Apart from the purely methodological concerns that gains the most attention on this blog, there are a range of important issues to consider when planning to or performing collection of game telemetry and mining of this type of data. For example, confidentiality of user data and effective pre-processing approaches are among the most important. Here we take a brief look at some of them.
The patterns discovered by data mining tools are useful only if they are interesting and understandable to the user they are aimed for. Any data mining result (model) should be as transparent as possible, i.e. the result should describe a pattern that is intuitively interpretable and which is followed by an explanation, targeted at the specific stakeholder or user of the result e.g. decision trees are intuitive and almost self-explanatory in terms of their results, but neural networks are comparatively opaque to the non-expert (as are non-linear models in general).
For example, a game designer may not be a statistics expert and therefore providing the results of a variance analysis in the standard statistical reporting form (a series of values), will not be conducive to the designer understanding the result and being able to act upon it. Transparency is vital to ensure that the various users of game data mining results are able to understand and act upon them. Another issue in visualizations is screen real estate, information rendering and user-pattern interaction. Interacting with raw data or mining results is important, because it provides the means for users to focus and refine the mining tasks. Additionally, it allows users to model the discovered knowledge from different angles or conceptual levels.
Data analysis can only be as good as the data that is being analyzed, and most algorithms assume the data to be noise-free. This is an important assumption. Depending on the technical back end, game telemetry data may be more or less complete or saddled with different types of problems. Data cleaning (or cleansing) is the process of detecting and removing inconsistencies from data, towards improving and ensuring the quality of the data.

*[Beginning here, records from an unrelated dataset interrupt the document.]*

(** The controls of the main screens.  The "Grant Permission" button of the
    denied screen (lines 136-141), whose press asks the platform for the
    permission again and stores nothing, is not among them. *)
Inductive Control : Type :=
  | ScanButton               (* line 188 *)
  | CancelButton             (* line 157 *)
  | ChoiceButton (index : nat)  (* line 214 *)
  | SubmitButton             (* line 236 *)
  | NewScanButton.           (* line 256 *)

Definition rendered (c : Control) (s : Session) : bool :=
  match c with
  | ScanButton => match screen s with Idle => true | _ => false end
  | CancelButton => match screen s with Scanning => true | _ => false end
  | ChoiceButton i =>
      questionContainer_rendered s && bool_decide (i < length (choices_rendered s))
  | SubmitButton => questionContainer_rendered s && truthy (selectedAnswer s)
  | NewScanButton => questionContainer_rendered s
  end.

(** Only the submit button carries a [disabled] prop (line 239). *)
Definition disabled (c : Control) (s : Session) : bool :=
  match c with
  | SubmitButton => loading s
  | _ => false
  end.

Definition handler_of `{StringRuntime} (c : Control) : M unit :=
  match c with
  | ScanButton | NewScanButton => startScanning
  | CancelButton => setShowCamera false
  | ChoiceButton i =>
      choices ← read choices_rendered;
      match choices !! i with
      | Some choice => setSelectedAnswer choice
      | None => mret ()
      end
  | SubmitButton => submitAnswer
  end.

(** An event that reaches no handler leaves everything as it is. *)
Definition noop : M unit := mret ().

(** A press reaches the handler only through a control that is on screen
    and not disabled. *)
Definition press `{StringRuntime} (c : Control) : M unit := λ s,
  if rendered c s && negb (disabled c s) then handler_of c s else noop s.

(** The camera view reports a decoded code to [handleBarCodeScanned] unless
    [scanned] is set (line 152).  [onBarcodeScanned data s] is the delivery
    of a code to the prop as rendered from [s]; a code delivered to a prop
    rendered earlier reaches [handleBarCodeScanned] directly. *)
Definition onBarcodeScanned (data : string) : M unit := λ s,
  match screen s with
  | Scanning => if scanned s then noop s else handleBarCodeScanned data s
  | _ => noop s
  end.

(** ** Vocabulary of the statements *)

(** [search] occurs in [s]: some text, then [search], then some text. *)
Definition contains (s search : string) : Prop :=
  ∃ before after : string, s = before +:+ search +:+ after.

(** A scanned payload counts as a hunt code when it contains one of the two
    markers tested on line 60. *)
Definition recognized (data : string) : Prop :=
  contains data "http" ∨ contains data "postman.com".

(** The run of a handler that did nothing. *)
Definition nothing_happened (s : Session) : Run unit :=
  {| final := s; trace := []; completion := Normal () |}.

(** A session with the camera open and nothing else going on. *)
Definition scanning : Session :=
  {| hasPermission := Some true; scanned := false; showCamera := true;
     questionData := None; loading := false; selectedAnswer := VNull;
     showResult := false |}.

(** The HTTP requests and the alerts among the effects of a run. *)
Definition requests_of (t : list Effect) : list Effect := List.filter is_request t.
Definition alerts_of (t : list Effect) : list Effect := List.filter is_alert t.

(** The value stored under [k] in the session's question, if any. *)
Definition stored_prop (k : string) (s : Session) : option value :=
  q ← questionData s; q !! k.

(** ** Sample data

    The payload of the hunt's example question, a payload in which the
    service supplies its own endpoint and answer, and sessions showing the
    example question. *)

Definition sample_payload : value :=
  VObj (<["question" := VStr "Pick a color"]>
        (<["responseType" := VStr "multipleChoice"]>
         (<["choices" := VArr [VStr "red"; VStr "blue"; VStr "green"]]> ∅))).

Definition server_payload : value :=
  VObj (<["question" := VStr "Pick a color"]>
        (<["url" := VStr "https://hunt.example/answer"]>
         (<["Answer" := VStr "red"]> ∅))).

Definition numeric_payload : value :=
  VObj (<["question" := VStr "Pick a number"]>
        (<["responseType" := VStr "multipleChoice"]>
         (<["choices" := VArr [VNum 1; VNum 2]]> ∅))).

Definition showing (payload : value) (answer : value) (result : bool)
  : Session :=
  {| hasPermission := Some true; scanned := true; showCamera := false;
     questionData := Some (stored_question payload); loading := false;
     selectedAnswer := answer; showResult := result |}.

Definition ok_response (data : value) : Completion Response :=
  Normal {| json := Normal data |}.

(** ** The reward shown with the result (line 251)

    [questionData.pointsRewarded?.[0] || 10].  The optional index reads
    element 0 of an array, the first character of a string, property "0" of
    an object, and [undefined] from anything else. *)

Definition optional_first (v : value) : value :=
  match v with
  | VUndefined | VNull => VUndefined
  | VArr l => default VUndefined (l !! 0%nat)
  | VStr s =>
      match s with
      | EmptyString => VUndefined
      | String c _ => VStr (String c EmptyString)
      end
  | VObj o => get_prop o "0"
  | VBool _ | VNum _ => VUndefined
  end.

Definition points_shown (q : gmap string value) : value :=
  let first := optional_first (get_prop q "pointsRewarded") in
  if truthy first then first else VNum 10.

(** ** The component as a reactive system

    Everything that can make [Index] run code: the permission request of the
    mount effect settling (lines 43-46), a URL arriving through the listener
    or as the initial URL (lines 48-51), a press on a control, a decoded code
    from the camera view (line 152), a pending fetch settling, and a press on
    an alert button.  The environment is taken at its most permissive: a URL,
    a settlement of a pending request or an alert button press may come at
    any moment. *)

Definition with_hasPermission (p : option bool) (s : Session) : Session :=
  {| hasPermission := p; scanned := scanned s;
     showCamera := showCamera s; questionData := questionData s;
     loading := loading s; selectedAnswer := selectedAnswer s;
     showResult := showResult s |}.

Definition setHasPermission p : M unit := update (with_hasPermission p).

Inductive Event : Type :=
  | PermissionSettled (granted : bool)
  | UrlOpened (url : string)
  | Pressed (c : Control)
  | BarcodeScanned (data : string)
  | FetchSettled (reply : Completion Response)
  | AlertButtonPressed (cb : Callback).

Definition react `{StringRuntime} (e : Event) : M unit :=
  match e with
  | PermissionSettled granted => setHasPermission (Some granted)
  | UrlOpened url => handleDeepLink url
  | Pressed c => press c
  | BarcodeScanned data => onBarcodeScanned data
  | FetchSettled reply => fetchQuestionData_resumed reply
  | AlertButtonPressed cb => run_callback cb
  end.

(** The session together with the number of requests that were issued and
    have not settled yet. *)
Record World : Type := { session : Session; inflight : nat }.

Definition start : World := {| session := initial; inflight := 0 |}.

Definition step `{StringRuntime} (e : Event) (w : World) : World :=
  match e, inflight w with
  | FetchSettled _, 0 => w
  | FetchSettled _, S n =>
      {| session := final (react e (session w)); inflight := n |}
  | _, n =>
      let r := react e (session w) in
      {| session := final r; inflight := n + length (requests_of (trace r)) |}
  end.

Definition run `{StringRuntime} (events : list Event) : World :=
  foldl (λ w e, step e w) start events.

Inductive reachable `{StringRuntime} : World → Prop :=
  | reachable_start : reachable start
  | reachable_step (e : Event) (w : World) :
      reachable w → reachable (step e w).

(** Events that replace or drop the stored question: a fetch settling with
    a decoded body, and the "Next Question" button. *)
Definition renews (e : Event) : bool :=
  match e with
  | FetchSettled (Normal {| json := Normal _ |}) => true
  | AlertButtonPressed CbResetForNextQuestion => true
  | _ => false
  end.

(** What holds of the session throughout a run. *)
Definition sound `{StringRuntime} (s : Session) : Prop :=
  (showCamera s = true → scanned s = false)
  ∧ (∀ q, questionData s = Some q →
       q !! "url" = Some (VStr answerUrl) ∧ q !! "Answer" = Some (VStr "blue"))
  ∧ (questionData s = None → selectedAnswer s = VNull ∧ showResult s = false)
  ∧ (selectedAnswer s = VNull ∨ selectedAnswer s ∈ choices_rendered s)
  ∧ (showResult s = true →
       ∃ a, VStr a ∈ choices_rendered s ∧ toLowerCase a = toLowerCase "blue").

Definition consistent `{StringRuntime} (w : World) : Prop :=
  sound (session w) ∧ (loading (session w) = true → 0 < inflight w).

(** The hunt's example played through: permission, scan, fetch, choice,
    submit. *)
Definition example_events : list Event :=
  [PermissionSettled true;
   Pressed ScanButton;
   BarcodeScanned "https://example.mock.pstmn.io/q1";
   FetchSettled (ok_response sample_payload);
   Pressed (ChoiceButton 1);
   Pressed SubmitButton].

(** The example up to the question screen, followed by a press on "Scan
    Next QR Code": the camera is open over a stored question. *)
Definition rescan_events : list Event :=
  take 4 example_events ++ [Pressed NewScanButton].

(** [s'] is [s] with [loading] cleared and every other cell as it was. *)
Definition settled_as (s s' : Session) : Prop :=
  loading s' = false
  ∧ hasPermission s' = hasPermission s
  ∧ scanned s' = scanned s
  ∧ showCamera s' = showCamera s
  ∧ questionData s' = questionData s
  ∧ selectedAnswer s' = selectedAnswer s
  ∧ showResult s' = showResult s.

(** [s'] is [s] with the camera closed and [scanned] unset, and every other
    cell as it was. *)
Definition camera_closed_as (s s' : Session) : Prop :=
  showCamera s' = false
  ∧ scanned s' = false
  ∧ hasPermission s' = hasPermission s
  ∧ questionData s' = questionData s
  ∧ loading s' = loading s
  ∧ selectedAnswer s' = selectedAnswer s
  ∧ showResult s' = showResult s.

(** ** Strings *)

Lemma prefix_iff_app (p s : string) :
  String.prefix p s = true ↔ ∃ after, s = p +:+ after.
Proof.
  revert s. induction p as [|c p IH]; intros s; simpl.
  - split; [intros _; by exists s | by destruct s].
  - destruct s as [|d s]; simpl.
    + split; [done | intros [after Heq]; discriminate].
    + destruct (Ascii.ascii_dec c d) as [->|Hne].
      * rewrite IH. split; intros [after Heq]; exists after.
        -- by rewrite Heq.
        -- by injection Heq.
      * split; [done | intros [after Heq]; injection Heq; congruence].
Qed.

Lemma includes_iff_contains (s search : string) :
  includes s search = true ↔ contains s search.
Proof.
  unfold contains. induction s as [|c s IH].
  - change (includes "" search) with (String.prefix search "" || false).
    rewrite orb_false_r, prefix_iff_app. split.
    + intros [after Heq]. by exists "", after.
    + intros [[|b before] [after Heq]]; [by exists after | discriminate].
  - change (includes (String c s) search)
      with (String.prefix search (String c s) || includes s search).
    rewrite orb_true_iff, prefix_iff_app, IH. split.
    + intros [[after Heq] | (before & after & Heq)].
      * by exists "", after.
      * exists (String c before), after. simpl. by rewrite Heq.
    + intros ([|b before] & after & Heq).
      * left. by exists after.
      * right. exists before, after. simpl in Heq. by injection Heq.
Qed.

Lemma includes_false_iff (s search : string) :
  includes s search = false ↔ ¬ contains s search.
Proof.
  rewrite <- includes_iff_contains. by destruct (includes s search).
Qed.

(** ** Runs of the handlers *)

Lemma fetchQuestionData_split (url : string) (reply : Completion Response)
    (s : Session) :
  fetchQuestionData url reply s
  = (fetchQuestionData_started url;; fetchQuestionData_resumed reply) s.
Proof. by destruct reply as [[[data|e]]|e]. Qed.

Lemma fetchQuestionData_stored (url : string) (data : value) (s : Session) :
  fetchQuestionData url (ok_response data) s
  = {| final :=
         with_loading false
           (with_showResult false
              (with_selectedAnswer VNull
                 (with_questionData (Some (stored_question data))
                    (with_loading true s))));
       trace := [HttpRequest GET url None];
       completion := Normal () |}.
Proof. reflexivity. Qed.

Lemma fetchQuestionData_rejected (url : string) (e : Exn) (s : Session) :
  fetchQuestionData url (Throw e) s
  = {| final := with_loading false s;
       trace := [HttpRequest GET url None;
                 Alert "Error" "Failed to fetch question data." [];
                 ConsoleError "Fetch error:" e];
       completion := Normal () |}.
Proof. by destruct s. Qed.

Lemma fetchQuestionData_undecodable (url : string) (e : Exn) (s : Session) :
  fetchQuestionData url (Normal {| json := Throw e |}) s
  = {| final := with_loading false s;
       trace := [HttpRequest GET url None;
                 Alert "Error" "Failed to fetch question data." [];
                 ConsoleError "Fetch error:" e];
       completion := Normal () |}.
Proof. by destruct s. Qed.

Quality problems in raw data come in many forms, e.g. misspellings during data entry, missing information or the presence of invalid data. When multiple sources of data are integrated, for example in a data warehouse, or analysis run across multiple data sources (e.g. telemetry from different games), the requirement for careful data cleaning increases due to the potential for error introduced when datasets are com-bined.
Performing data mining on low-quality data (“dirty data”), with, for example, missing or duplicate information, can compromise the validity and accuracy of the results, or even worse, can lead to outright wrong results, following the “garbage in, garbage out”-principle in data mining. As a consequence, data cleaning and data transformation (commonly referred to as pre-processing) is vital, but is often errone-ously viewed as lost time. As frustrating as data cleaning may be, it is one of the most important phases of the knowledge discovery process. Data cleaning is a complex topic. Unfortunately, it is not possible to provide simple guidelines to address this topic. There is also a general lack of research in the area despite the importance.
Performance and sampling
Many methods for data analysis and interpretation were not originally designed for the very large datasets that exist today. In game de-velopment, telemetry datasets easily reach the terabyte size for online social games or for large commercial games with hundreds of thousands or millions of players. In addition to the size of the data, the dimensionality of the data, i.e. the number of variables in the dataset (e.g. the number of variables such as completion time, class, level, etc., known for each player in a game), is decisive to the choice of data mining techniques. In general, the search space grows exponentially with the number of dimensions in a dataset, and its effect is so dramatic that it is currently one of the most important research problems in data mining.
Many techniques have issues with scalability and efficiency at large scales and dimensionalities, especially those that scale quadratically with dataset size, or algorithms with exponential or polynomial complexity. Sampling is a possible solution, i.e. mining part of the dataset rather than the whole, and extrapolating results from the sample to the whole dataset. Sampling has its own complexities and challenges, for example in relation to ensuring a representative sample that captures the features of the entire dataset. Another approach is parallel programming, where the dataset is subdivided and results for each subset merged later.
Is an important issue with any game telemetry data collection, whether intended for low-level work or strategic decision making. Game telemetry data are generally considered confidential in the industry, and should be kept safe, which includes considerations on how to handle data access, transfer of data and transfer of results.
Social and privacy issues
One of the key issues in data mining is the question of individual privacy. The immense collections of data on people, and the many opportunities for collecting additional information, combined with data mining, makes it possible to analyze, e.g., routine business transactions, and obtain a substantial amount of information about the habits and preferences of individuals or businesses. Additionally, when data is collected for player profiling, behavior, correlations of personal data with other information, and so forth, sensitive and private information about individuals or businesses is collected and stored. This is controversial given the confidential nature of such data, and the potential illegal access to it. Another issue is how the data is being used. Because this type of data is valuable, databases of all kinds are traded. It is, thus, important to be aware of what data and analysis results that are being distributed, e.g. email addresses of players.